(* ===== verification/Malloc.v ===== *)
(** * lolibc/stdlib.c: the kernel heap and small numeric functions

    [malloc] cuts chunks off the current page ([apply_alloc]) and recycles
    freed ones from eleven size classes ([fastbin]) and one list of larger
    chunks ([unsorted_bin]).  A chunk is a 16-byte header (link and size) and
    its data.  The statics of the file are the record [mheap]; the functions
    run on memory, page allocator and that record. *)

From S2P Require Import Prelude Mem CString PageAlloc.

(** ** rand, abs, atoi, min, max *)
Definition rand : M Z Z :=
  next ← gets (λ next, u64 (next * 1103515245 + 12345));
  put next;;
  mret (u32 (next / 65536) mod 32768).
Definition srand (seed : Z) : M Z unit := put (u32 seed).

Definition abs (x : Z) : Z := if x <? 0 then s32 (- x) else x.
Definition min (a b : Z) : Z := if a <? b then a else b.
Definition max (a b : Z) : Z := if b <? a then a else b.

Fixpoint atoi_digits (fuel : nat) (nptr x : Z) : M mem Z :=
  match fuel with
  | O => fail Fuel
  | S fuel =>
      c ← load8 nptr;
      if (48 <=? s8 c) && (s8 c <=? 57) then atoi_digits fuel (nptr + 1) (s32 (x * 10 + s8 c - 48))
      else mret x
  end.

Fixpoint atoi_blanks (fuel : nat) (nptr : Z) : M mem Z :=
  match fuel with
  | O => fail Fuel
  | S fuel => c ← load8 nptr; if c =? 32 then atoi_blanks fuel (nptr + 1) else mret nptr
  end.

Definition atoi (nptr : Z) : M mem Z :=
  fuel ← gets fuel_of; p ← atoi_blanks fuel nptr; atoi_digits fuel p 0.

(** ** The heap *)
Record mheap := { fastbin : list Z; unsorted_bin : Z; p_start : Z; p_end : Z }.

Definition mheap_init : mheap :=
  {| fastbin := replicate 11 0; unsorted_bin := 0; p_start := 0; p_end := 0 |}.

Definition set_fastbin (i : nat) (c : Z) (s : mheap) : mheap :=
  {| fastbin := <[i := c]> (fastbin s); unsorted_bin := unsorted_bin s;
     p_start := p_start s; p_end := p_end s |}.
Definition set_unsorted (c : Z) (s : mheap) : mheap :=
  {| fastbin := fastbin s; unsorted_bin := c; p_start := p_start s; p_end := p_end s |}.
Definition set_page (st en : Z) (s : mheap) : mheap :=
  {| fastbin := fastbin s; unsorted_bin := unsorted_bin s; p_start := st; p_end := en |}.

Definition chunk_info_size := 16.
(** [&chunk->next] and [&chunk->size] *)
Definition chunk_next (c : Z) : Z := c.
Definition chunk_size (c : Z) : Z := c + 8.
Definition chunk_data (c : Z) : Z := c + 16.

Section program.
Context {A : Type} `{PageAllocator A}.
Abbreviation HM := (M (mem * A * mheap)).

Definition on_pages {B} (c : M (mem * A) B) : HM B := zoom fst (λ t s, (t, s.2)) c.
Definition on_memory {B} (c : M mem B) : HM B := on_pages (in_mem c).
Definition heap : HM mheap := gets snd.
Definition set_heap (f : mheap → mheap) : HM unit := modify (λ s, (s.1, f s.2)).

Definition apply_alloc (size : Z) : HM Z :=
  if PG_SIZE <? size then panic
  else
    h ← heap;
    (if p_end h <=? p_start h + size
     then p ← on_pages (page_alloc PG_SIZE); set_heap (set_page p (p + PG_SIZE))
     else mret tt);;
    h ← heap;
    let victim := p_start h in
    set_heap (set_page (p_start h + size) (p_end h));;
    mret victim.

(** [chunk->size >= size && chunk->size < size + 128] *)
Definition chunk_fits (c size : Z) : HM bool :=
  s ← on_memory (load64 (chunk_size c));
  if size <=? s then s ← on_memory (load64 (chunk_size c)); mret (s <? u64 (size + 128))
  else mret false.

(** The search of the unsorted bin: at most 100 chunks; on a hit the bin loses its first
    element. *)
Fixpoint unsorted_search (n : nat) (chunk size : Z) : HM Z :=
  match n with
  | O => mret chunk
  | S n =>
      if chunk =? 0 then mret chunk
      else
        b ← chunk_fits chunk size;
        if b : bool then
          h ← heap;
          nx ← on_memory (load64 (chunk_next (unsorted_bin h)));
          set_heap (set_unsorted nx);;
          mret chunk
        else
          nx ← on_memory (load64 (chunk_next chunk));
          unsorted_search n nx size
  end.

Definition malloc_large (size : Z) : HM Z :=
  h ← heap;
  chunk ← unsorted_search 100 (unsorted_bin h) size;
  b ← (if chunk =? 0 then mret false else chunk_fits chunk size);
  if b : bool then mret chunk else apply_alloc (u64 (size + chunk_info_size)).

Definition malloc_small (size : Z) : HM Z :=
  let index := Z.to_nat (size / 0xF) in
  h ← heap;
  let chunk := fastbin h !!! index in
  if negb (chunk =? 0)
  then nx ← on_memory (load64 (chunk_next chunk));
       set_heap (set_fastbin index nx);;
       mret chunk
  else let fix_size := Z.land (size + 0xF) (Z.lnot 0xF) in
       apply_alloc (fix_size + chunk_info_size).

Definition malloc (size : Z) : HM Z :=
  chunk ← (if 0xa0 <=? size then malloc_large size else malloc_small size);
  if chunk =? 0 then mret 0
  else on_memory (store64 (chunk_size chunk) size);; mret (chunk_data chunk).

Definition free (ptr : Z) : HM unit :=
  let chunk := u64 (ptr - chunk_info_size) in
  size ← on_memory (load64 (chunk_size chunk));
  if 0xa0 <=? size
  then h ← heap;
       on_memory (store64 (chunk_next chunk) (unsorted_bin h));;
       set_heap (set_unsorted chunk)
  else size ← on_memory (load64 (chunk_size chunk));
       let index := Z.to_nat (size / 0xF) in
       h ← heap;
       on_memory (store64 (chunk_next chunk) (fastbin h !!! index));;
       set_heap (set_fastbin index chunk).

Definition calloc (nitems size : Z) : HM Z :=
  victim ← malloc (u64 (nitems * size));
  (if negb (victim =? 0) then on_memory (memset victim 0 (u64 (nitems * size)));; mret tt
   else mret tt);;
  mret victim.
End program.

(** ** The heap invariant *)

(** A set of request sizes that the size classes keep apart: a chunk made for one of them is
    large enough for every other one of the same class. *)
Definition align16 (s : Z) : Z := Z.land (s + 0xF) (Z.lnot 0xF).

Class GoodSizes (good : Z → Prop) := {
  good_range : ∀ s, good s → 0 ≤ s < 0xa0;
  good_class : ∀ s s', good s → good s' → s / 15 = s' / 15 → s ≤ align16 s'
}.

Section invariant.
Context {A : Type} `{PageAllocator A} (good : Z → Prop) `{!GoodSizes good}.
Implicit Types (m : mem) (a : A) (C : gmap Z Z) (L : gset Z).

-------------------------

* **Aim of the exercise**
Give back the listing exactly, please, from its first line to the line containing "run on memory, page", inclusive, and nothing past that line.

* **Exercise result**
(* ===== verification/Malloc.v ===== *)
(** * lolibc/stdlib.c: the kernel heap and small numeric functions

    [malloc] cuts chunks off the current page ([apply_alloc]) and recycles
    freed ones from eleven size classes ([fastbin]) and one list of larger
    chunks ([unsorted_bin]).  A chunk is a 16-byte header (link and size) and
    its data.  The statics of the file are the record [mheap]; the functions
    run on memory, page allocator and that record. *)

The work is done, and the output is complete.